(* ===== verification/RetryClient.v ===== *)
(** * Retried calls

    What a typed call of the retry decorator sends on each attempt. *)

From S2P Require Import Prelude Text Bytes HealthCodec Contract HealthMethod F64 RetryConfig RetryClassifier Retry RetrySpec.
From Stdlib Require Import NArith Lia.
From stdpp Require Import base tactics strings option list.

Open Scope N_scope.

Section typed.
Context `{Contract} `{Backoff} {RC : RetryClassifier} {W : Type} (clk : Clock W).
Context (self : GrpcRetryClient (W := W)) (M : Method) (m : Request M) (options : CallOptions).

(** An attempt that sends [m] itself. *)
Definition send_again (time : option Duration) :
    eff W (Result (CallResponse (Response M) (t_metadata (typed (inner self)))) CallError) :=
  call (typed (inner self)) M m (options_create time (get_metadata options)).

(** The first attempt sends the message and the later ones what its encoding decodes to. *)
Lemma typed_attempt_simulates encoded time :
  decode (request_payload M) encoded = Ok m ->
  simulates (fun first => first = Some m \/ first = None)
    (typed_attempt self M encoded options time) (send_again time).
Proof.
  intros Hd first w Hfirst. exists None. split; [auto|]. unfold typed_attempt, send_again.
  assert (match first with
          | Some message => Ok message
          | None => map_err Decode (decode (request_payload M) encoded)
          end = Ok m) as ->.
  { destruct Hfirst as [->| ->]; [done|]. by rewrite Hd. }
  by destruct (call _ _ _ _ w).
Qed.

Lemma typed_run encoded w :
  decode (request_payload M) encoded = Ok m ->
  exists first,
    run_with_retry (lift_clock clk) (config self) (PATH M) (get_timeout options)
      (typed_attempt self M encoded options) (Some m, w)
    = ((run_with_retry clk (config self) (PATH M) (get_timeout options) send_again w).1,
       (first, (run_with_retry clk (config self) (PATH M) (get_timeout options) send_again w).2)).
Proof.
  intros Hd.
  destruct (simulates_run (fun first => first = Some m \/ first = None) (lift_clock clk) clk
    (lift_clock_simulates _ clk) (typed_attempt self M encoded options) send_again
    (fun time => typed_attempt_simulates encoded time Hd)
    (config self) (PATH M) (get_timeout options) (Some m) w (or_introl eq_refl)) as (first & _ & E).
  eauto.
Qed.
End typed.

(** C8: A typed call is forwarded as it is, unencoded, when the policy allows one attempt. Else a
    message that cannot be encoded is the call's failure and nothing is sent; and a message that
    decodes from its encoding is what every attempt sends, with the metadata of the call and the
    timeout the loop gives. *)
Theorem retry_call_sends_message `{Contract} `{Backoff} {RC : RetryClassifier} {W}
    (clk : Clock W) (self : GrpcRetryClient) (M : Method) (m : Request M) (options : CallOptions) w :
  (max_attempts (fields (config self)) <= 1 ->
     retry_call clk self M m options w = call (typed (inner self)) M m options w) /\
  (1 < max_attempts (fields (config self)) ->
     match encode_into (request_payload M) m [] with
     | Err e => retry_call clk self M m options w = (Err (Encode e), w)
     | Ok encoded =>
         decode (request_payload M) encoded = Ok m ->
         retry_call clk self M m options w
         = run_with_retry clk (config self) (PATH M) (get_timeout options)
             (send_again self M m options) w
     end).
Proof.
  unfold retry_call, encode_message. split; intros Hmax.
  - by rewrite (proj2 (N.leb_le _ _)) by done.
  - rewrite (proj2 (N.leb_gt _ _)) by done.
    destruct (encode_into (request_payload M) m []) as [encoded|e]; cbn [map_err]; [|done].
    intros Hd. destruct (typed_run clk self M m options encoded w Hd) as [first ->].
    by destruct (run_with_retry _ _ _ _ _ w).
Qed.

(** A client that counts the calls it gets and fails them all. *)
Module Example.
#[local] Existing Instance list_contract.

Definition down {A} : eff N (Result A CallError) := fun t =>
  (Err (Example.failure Unavailable "down"), t + from_secs 1).

Definition typed_down : Transport N := {|
  t_metadata := ListContract.md;
  t_view := ListContract.view;
  call _ _ _ := down;
  call_server_stream _ _ _ := down;
  call_client_stream _ _ _ := down;
  call_bidi_stream _ _ _ := down;
|}.

Definition raw_down : RawTransport N := {|
  r_metadata := ListContract.md;
  r_view := ListContract.view;
  call_raw _ _ _ := down;
  call_raw_server_stream _ _ _ := down;
  call_raw_client_stream _ _ _ := down;
  call_raw_bidi_stream _ _ _ := down;
|}.

Definition retrying : GrpcRetryClient (W := N) :=
  grpc_retry_client (client typed_down raw_down) RetryConfig.default.
End Example.

Lemma retry_call_sends_message_witness :
  retry_call RetrySpec.Example.clock Example.retrying HealthCheck "pkg.Svc" (None, ([], [])) 0
  = run_with_retry RetrySpec.Example.clock RetryConfig.default "/grpc.health.v1.Health/Check" None
      (fun time => call Example.typed_down HealthCheck "pkg.Svc" (time, ([], []))) 0.
Proof.
  apply (retry_call_sends_message (H := list_contract) (RC := std_retry_classifier)
    RetrySpec.Example.clock Example.retrying
    HealthCheck "pkg.Svc" (None, ([], [])) 0); reflexivity.
Defined.
Lemma attempt_poll_holds turns l time polled s k v :
  turn_holds turns -> after k (S turns) l ->
  poll_holds (poll_attempt (lift_clock clk) config path total_budget (fun d => f_lift (sleeping d))
    (fun time => counted (attempt time)) (turn turns) turns l time (polled, s)
    (if polled : bool then k + 1 else k, v)).
Proof.
  intros Hturn Ha. unfold poll_attempt, awaiting, bind, ret. cbn [f_poll counted f_drop].
  destruct (f_poll (attempt time) s v) as [[r s'] v'].
  assert ((if polled then (if polled then k + 1 else k) else (if polled then k + 1 else k) + 1) = k + 1) as ->
    by by destruct polled.
  destruct r as [r|].
  - unfold lift. destruct (f_drop (attempt time) s' v') as [[] v2].
    pose proof (attempt_holds turns l r k v2 Ha) as Hr.
    destruct (after_attempt _ _ _ _ _ _ _) as [[r'|[d l']] [k' v3]].
    + subst k'. split; [|done]. destruct Ha. cbn. lia.
    + destruct Hr as [-> Ha']. apply pause_poll_holds; [done|lia|done].
  - split; [|done]. cbn. split_and!; [done|lia|]. by replace (k + 1 - 1) with k by lia.
Qed.

Lemma turns_hold turns : turn_holds turns.
Proof.
  induction turns as [|turns IH]; intros l k v Ha.
  - split; [|done]. destruct Ha. cbn. lia.
  - cbn [RetryFuture.turn]. unfold bind. rewrite lift_remaining.
    destruct (remaining clk total_budget (started_at l) v) as [[time|] v'].
    + exact (attempt_poll_holds turns l time false (f_start (attempt time)) k v' IH Ha).
    + split; [|done]. destruct Ha. cbn. lia.
Qed.

Lemma poll_keeps p k v : holding p k -> p <> Returned -> poll_holds (f_poll counted_retry p (k, v)).
Proof.
  intros Hp Hnot. destruct p as [|turns l time [polled s]|turns l d s|]; [| | |done].
  - cbn in Hp. subst k. cbn [f_poll counted_retry retry_future retry_poll]. unfold bind, lift_clock, lift. cbn [now from_clock].
    destruct (now clk v) as [started v1]. destruct (from_clock clk v1) as [g v2].
    apply turns_hold. split; cbn; [done|lia|lia|done].
  - destruct Hp as (Hpolled & Hk & Ha). cbn in Hpolled. subst polled.
    pose proof (attempt_poll_holds turns l time true s (k - 1) v (turns_hold turns) Ha) as H1.
    by replace (k - 1 + 1) with k in H1 by lia.
  - destruct Hp as [Hk Ha]. by apply pause_poll_holds; [apply turns_hold| |].
Qed.

(** C6: An interrupted retry: polled any number of times while the rest of the world moves, bound to a
    signal or not, a call has begun at most [max_attempts] attempts, and as many as its locals say:
    while it awaits an attempt or pauses after one the two tracks together count those that failed,
    each with an error the classifier retries, and what is left of [max_attempts] is left.  Dropped
    there, it drops the one future it awaits and begins no attempt; where the signal had fired before
    the first poll it has begun none. *)
Theorem interrupted_retry (fired : V -> bool) (env : V -> V) p n v :
  let out := drive (f_poll (race (fun w => fired w.2) p counted_retry)) (fun '(k, v) => (k, env v)) n
               Initial (0, v) in
  let '(r, (s, (k, v'))) := out in
  k <= max /\ holding s k /\ ((0 < n)%nat -> r = None -> s <> Initial /\ s <> Returned) /\
  (let '(_, (k', v'')) := f_drop counted_retry s (k, v') in
   k' = k /\
   v'' = match s with
         | Attempting _ _ time (_, s) => (f_drop (attempt time) s v').2
         | Pausing _ _ d s => (f_drop (sleeping d) s v').2
         | _ => v'
         end) /\
  (fired v = true -> (0 < n)%nat -> out = (Some (Err (cancelled p)), (Initial, (0, v)))).
Proof.
  cbn zeta. assert (forall k (s : State) v, holding s k -> s <> Returned ->
    let '(r, (s', (k', _))) := drive (f_poll (race (fun w => fired w.2) p counted_retry))
      (fun '(k, v) => (k, env v)) n s (k, v) in
    holding s' k' /\ ((0 < n)%nat -> r = None -> s' <> Initial /\ s' <> Returned)) as Hdrive.
  { clear v. induction n as [|n IH]; intros k s v Hh Hs; [split; [done|lia]|]. cbn [drive].
    cbn [f_poll race]. unfold select_poll at 1. cbn [snd]. destruct (fired v); [done|].
    pose proof (poll_keeps s k v Hh Hs) as Hp. destruct (f_poll counted_retry s (k, v)) as [[[r|] s'] [k' v']].
    - by destruct Hp.
    - destruct Hp as [Hh' [Hr Hi]]. specialize (IH k' s' (env v') Hh' Hr).
      destruct (drive (f_poll (race (fun w => fired w.2) p counted_retry)) (fun '(k, v) => (k, env v)) n s'
        (k', env v')) as [r [s2 [k2 v2]]] eqn:Ed. destruct IH as [Hh2 Hn].
      change (select_poll (fun w : N * V => fired w.2) p (f_poll counted_retry))
        with (f_poll (race (fun w : N * V => fired w.2) p counted_retry)). rewrite Ed.
      split; [done|]. intros _ Hr0. destruct n as [|n]; [|apply Hn; [lia|done]].
      cbn in Ed. by simplify_eq. }
  specialize (Hdrive 0 Initial v Logic.eq_refl ltac:(done)).
  destruct (drive (f_poll (race (fun w => fired w.2) p counted_retry)) (fun '(k, v) => (k, env v)) n Initial (0, v))
    as [r [s [k v']]] eqn:Ed. destruct Hdrive as [Hh Hn].
  split_and!; [|done|done| |].
  - destruct s as [|turns l time s|turns l d s|]; cbn in Hh; [lia| | |done].
    + destruct Hh as (_ & ? & []). lia.
    + destruct Hh as (? & []). lia.
  - destruct s as [|turns l time [b s]|turns l d s|]; cbn; unfold lift; [done| | |done].
    + by destruct (f_drop (attempt time) s v').
    + by destruct (f_drop (sleeping d) s v').
  - intros Hf Hpos. rewrite <- Ed. destruct n as [|n]; [lia|]. cbn [drive f_poll race].
    unfold select_poll at 1. cbn [snd]. by rewrite Hf.
Qed.
End interrupted.

(** Pauses and attempts that are ready at the second poll, an upstream that is down: after three polls
    the second attempt is under way. *)
#[local] Existing Instance list_contract.
#[local] Existing Instance RetrySpec.Example.backoff.

Lemma interrupted_retry_witness :
  let sleeping := fun d => second_poll (sleep RetrySpec.Example.clock d) in
  let attempt := fun time => second_poll (RetrySpec.Example.unavailable time) in
  let call := counted_retry RetrySpec.Example.clock RetryConfig.default "/s/M" None sleeping attempt in
  let out := drive (f_poll (race (fun w : N * N => from_secs 9 <? w.2) "/s/M" call)) (fun '(k, t) => (k, t + 1)) 3
               Initial (0, 0) in
  out.1 = None /\ out.2.2 = (2, 1000000003 + from_millis 100) /\
  out.2.2.1 <= max_attempts (fields RetryConfig.default) /\
  (f_drop call out.2.1 out.2.2).2.1 = out.2.2.1.
Proof.
  intros sleeping attempt call out.
  pose proof (interrupted_retry (RC := std_retry_classifier) RetrySpec.Example.clock RetryConfig.default "/s/M" None
    sleeping attempt (fun t => from_secs 9 <? t) (fun t => t + 1) "/s/M" 3 0) as Hi. cbv zeta in Hi.
  split; [vm_compute; reflexivity|]. split; [vm_compute; reflexivity|].
  fold call in Hi. change (drive _ _ 3 _ (0, 0)) with out in Hi.
  destruct out as [r [s [k t]]]. destruct Hi as (Hk & _ & _ & Hd & _). split; [exact Hk|]. cbn [fst snd].
  destruct (f_drop call s (k, t)) as [? [k' t']]. by destruct Hd.
Defined.
(** ** A concrete state machine, for the witnesses

    The three documented states; an open one says since when, and the world is the time in seconds. *)
Module Example.
Inductive machine := IsClosed | IsOpen (since : N) | IsHalfOpen.

#[export] Instance transition : BreakerTransition N := {|
  BreakerState := machine;
  Closed := IsClosed;
  TransitionError := unit;
  transition_error_to_string _ := "unreachable"%string;
  transition_admit n c t :=
    (Ok (match state n with
         | IsOpen since =>
             if t <? since + bc_cool_down_seconds c then (RejectOpen, n)
             else (Proceed, breaker_node IsHalfOpen 0 0)
         | _ => (Proceed, n)
         end), t);
  transition_record n c outcome t :=
    (Ok (match outcome, state n with
         | OutcomeSuccess, IsHalfOpen =>
             if consecutive_successes n + 1 <? bc_half_open_probe_count c
             then breaker_node IsHalfOpen 0 (consecutive_successes n + 1)
             else breaker_node IsClosed 0 0
         | OutcomeSuccess, s => breaker_node s 0 0
         | OutcomeFailure, IsClosed =>
             if consecutive_failures n + 1 <? bc_failure_threshold c
             then breaker_node IsClosed (consecutive_failures n + 1) 0
             else breaker_node (IsOpen t) 0 0
         | OutcomeFailure, IsHalfOpen => breaker_node (IsOpen t) 0 0
         | OutcomeFailure, IsOpen since => n
         end), t);
|}.

#[export] Instance laws : TransitionLaws transition.
Proof.
  refine {|
    cooling c (n : BreakerNode (@BreakerState N transition)) t :=
      match state n with IsOpen since => t < since + bc_cool_down_seconds c | _ => False end;
    cooled c n t :=
      match state n with IsOpen since => since + bc_cool_down_seconds c <= t | _ => False end;
    half_open n := state n = IsHalfOpen |};
  intros c [s f k] t; cbn.
  - intros ->. by exists t.
  - intros -> Hf. rewrite (proj2 (N.ltb_lt _ _)) by done. eauto.
  - intros -> Hc Hf. rewrite (proj2 (N.ltb_ge _ _)) by done. do 2 eexists. split; [done|]. cbn. lia.
  - destruct s as [|since|]; try done. intros Hn. rewrite (proj2 (N.ltb_lt _ _)) by done. eauto.
  - destruct s as [|since|]; try done. intros Hn. rewrite (proj2 (N.ltb_ge _ _)) by done. eauto.
  - intros ->. by exists t.
  - intros -> Hk. rewrite (proj2 (N.ltb_lt _ _)) by done. eauto.
  - intros -> Hk. rewrite (proj2 (N.ltb_ge _ _)) by done. eauto.
  - intros -> Hc. do 2 eexists. split; [done|]. cbn. lia.
Defined.

Definition failing : eff (Node * N) (Result unit (@CallError list_contract)) :=
  fun '(node, t) => (Err (@Status list_contract "/s/M" Unavailable "down" [] ([], [])), (node, t)).

Definition succeeding : eff (Node * N) (Result unit (@CallError list_contract)) :=
  fun '(node, t) => (Ok tt, (node, t)).

Section client.
#[local] Existing Instance list_contract.

Definition no_client : Client N := {|
  typed := {|
    t_metadata := ListContract.md;
    t_view := ListContract.view;
    call _ _ _ := ret (Err (Transport_ "" Internal ""));
    call_server_stream _ _ _ := ret (Err (Transport_ "" Internal ""));
    call_client_stream _ _ _ := ret (Err (Transport_ "" Internal ""));
    call_bidi_stream _ _ _ := ret (Err (Transport_ "" Internal ""));
  |};
  raw := {|
    r_metadata := ListContract.md;
    r_view := ListContract.view;
    call_raw _ _ _ := ret (Err (Transport_ "" Internal ""));
    call_raw_server_stream _ _ _ := ret (Err (Transport_ "" Internal ""));
    call_raw_client_stream _ _ _ := ret (Err (Transport_ "" Internal ""));
    call_raw_bidi_stream _ _ _ := ret (Err (Transport_ "" Internal ""));
  |};
|}.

# EXERCISE
Set out exactly the run of lines that begins at the line holding "call_raw_bidi_stream _ _ _ := ret" and ends at the last line of the data.

# REPLY TO THE EXERCISE
    call_raw_bidi_stream _ _ _ := ret (Err (Transport_ "" Internal ""));
  |};
|}.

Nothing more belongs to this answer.